(Stored items)
╔══
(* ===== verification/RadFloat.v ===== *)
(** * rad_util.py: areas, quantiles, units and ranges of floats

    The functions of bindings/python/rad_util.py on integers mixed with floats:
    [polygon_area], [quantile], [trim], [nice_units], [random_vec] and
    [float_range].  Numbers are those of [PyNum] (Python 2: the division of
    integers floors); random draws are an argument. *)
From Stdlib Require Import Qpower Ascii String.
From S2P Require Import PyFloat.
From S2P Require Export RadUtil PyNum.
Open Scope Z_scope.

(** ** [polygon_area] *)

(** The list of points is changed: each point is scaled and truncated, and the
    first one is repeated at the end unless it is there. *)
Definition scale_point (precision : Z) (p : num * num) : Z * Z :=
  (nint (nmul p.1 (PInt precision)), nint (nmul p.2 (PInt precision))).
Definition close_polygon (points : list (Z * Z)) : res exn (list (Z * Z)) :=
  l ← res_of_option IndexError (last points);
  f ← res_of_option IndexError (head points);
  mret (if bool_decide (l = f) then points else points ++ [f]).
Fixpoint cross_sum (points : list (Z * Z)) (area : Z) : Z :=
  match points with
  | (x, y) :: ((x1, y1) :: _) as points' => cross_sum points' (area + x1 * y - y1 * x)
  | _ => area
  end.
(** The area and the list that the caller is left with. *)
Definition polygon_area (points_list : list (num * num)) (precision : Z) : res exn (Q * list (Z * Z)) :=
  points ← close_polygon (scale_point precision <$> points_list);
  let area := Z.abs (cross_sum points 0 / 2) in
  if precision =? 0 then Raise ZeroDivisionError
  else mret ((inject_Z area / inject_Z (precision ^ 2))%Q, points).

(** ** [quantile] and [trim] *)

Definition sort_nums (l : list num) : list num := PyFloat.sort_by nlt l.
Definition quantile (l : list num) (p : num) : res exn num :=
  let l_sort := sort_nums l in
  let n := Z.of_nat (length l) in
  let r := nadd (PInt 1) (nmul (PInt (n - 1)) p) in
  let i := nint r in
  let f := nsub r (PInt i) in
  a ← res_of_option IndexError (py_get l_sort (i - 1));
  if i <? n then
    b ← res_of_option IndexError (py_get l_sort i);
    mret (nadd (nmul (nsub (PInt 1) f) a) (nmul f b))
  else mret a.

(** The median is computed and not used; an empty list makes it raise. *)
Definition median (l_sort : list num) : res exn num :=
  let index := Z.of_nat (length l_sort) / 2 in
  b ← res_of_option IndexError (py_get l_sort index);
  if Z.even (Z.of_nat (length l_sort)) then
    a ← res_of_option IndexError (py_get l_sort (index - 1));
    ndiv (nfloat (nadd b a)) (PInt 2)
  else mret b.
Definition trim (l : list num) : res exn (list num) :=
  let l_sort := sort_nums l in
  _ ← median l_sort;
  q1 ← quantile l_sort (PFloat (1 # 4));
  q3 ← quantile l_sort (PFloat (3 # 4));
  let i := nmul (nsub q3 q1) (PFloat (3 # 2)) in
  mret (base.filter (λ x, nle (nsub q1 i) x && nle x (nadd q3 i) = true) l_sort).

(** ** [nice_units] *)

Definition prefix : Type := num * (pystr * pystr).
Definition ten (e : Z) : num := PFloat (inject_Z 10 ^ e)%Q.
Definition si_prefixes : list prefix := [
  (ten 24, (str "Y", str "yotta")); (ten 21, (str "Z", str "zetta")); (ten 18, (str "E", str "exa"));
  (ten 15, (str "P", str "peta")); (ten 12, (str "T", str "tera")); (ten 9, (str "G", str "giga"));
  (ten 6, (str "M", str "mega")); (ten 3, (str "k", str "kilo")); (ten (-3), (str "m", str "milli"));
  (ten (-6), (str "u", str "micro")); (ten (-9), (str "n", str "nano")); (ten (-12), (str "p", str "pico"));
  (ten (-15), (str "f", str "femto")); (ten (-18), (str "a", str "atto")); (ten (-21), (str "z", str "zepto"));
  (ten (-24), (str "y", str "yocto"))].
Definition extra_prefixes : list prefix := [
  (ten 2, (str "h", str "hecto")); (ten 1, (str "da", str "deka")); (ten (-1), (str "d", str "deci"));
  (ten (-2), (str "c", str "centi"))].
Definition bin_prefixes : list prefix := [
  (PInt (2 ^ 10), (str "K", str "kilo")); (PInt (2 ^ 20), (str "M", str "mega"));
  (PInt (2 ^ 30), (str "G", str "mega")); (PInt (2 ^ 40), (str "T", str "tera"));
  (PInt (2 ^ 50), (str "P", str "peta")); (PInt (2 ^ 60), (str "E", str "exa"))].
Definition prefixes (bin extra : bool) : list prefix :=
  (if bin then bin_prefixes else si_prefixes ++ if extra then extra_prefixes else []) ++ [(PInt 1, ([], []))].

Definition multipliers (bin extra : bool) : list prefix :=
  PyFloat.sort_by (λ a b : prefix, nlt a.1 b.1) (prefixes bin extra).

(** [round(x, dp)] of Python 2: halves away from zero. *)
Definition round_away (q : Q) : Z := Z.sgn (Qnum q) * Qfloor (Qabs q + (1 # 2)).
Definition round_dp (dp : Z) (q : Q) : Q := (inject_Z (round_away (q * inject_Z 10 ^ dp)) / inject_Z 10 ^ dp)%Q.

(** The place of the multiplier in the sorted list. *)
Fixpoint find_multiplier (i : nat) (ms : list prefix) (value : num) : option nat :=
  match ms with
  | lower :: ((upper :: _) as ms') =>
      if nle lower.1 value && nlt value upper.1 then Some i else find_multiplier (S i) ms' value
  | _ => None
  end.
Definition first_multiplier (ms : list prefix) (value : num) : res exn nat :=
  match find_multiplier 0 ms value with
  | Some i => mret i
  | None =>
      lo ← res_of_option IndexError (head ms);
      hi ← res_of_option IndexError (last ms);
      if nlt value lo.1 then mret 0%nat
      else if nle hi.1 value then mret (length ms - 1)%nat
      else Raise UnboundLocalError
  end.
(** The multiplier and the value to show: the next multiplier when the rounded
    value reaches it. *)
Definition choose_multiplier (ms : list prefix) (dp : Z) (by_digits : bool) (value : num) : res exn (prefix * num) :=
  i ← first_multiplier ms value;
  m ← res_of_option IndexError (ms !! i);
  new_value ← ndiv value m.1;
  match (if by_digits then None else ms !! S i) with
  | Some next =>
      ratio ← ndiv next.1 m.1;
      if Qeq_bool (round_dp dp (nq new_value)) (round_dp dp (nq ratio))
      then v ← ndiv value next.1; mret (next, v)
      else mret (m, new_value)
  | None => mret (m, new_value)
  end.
╚══
▶ [Goal of the exercise] Search the records for the word "IndexError". Copy every line that has it.

▶ [Response to this task]
  l ← res_of_option IndexError (last points);
  f ← res_of_option IndexError (head points);
  a ← res_of_option IndexError (py_get l_sort (i - 1));
    b ← res_of_option IndexError (py_get l_sort i);
  b ← res_of_option IndexError (py_get l_sort index);
    a ← res_of_option IndexError (py_get l_sort (index - 1));
      lo ← res_of_option IndexError (head ms);
      hi ← res_of_option IndexError (last ms);
  m ← res_of_option IndexError (ms !! i);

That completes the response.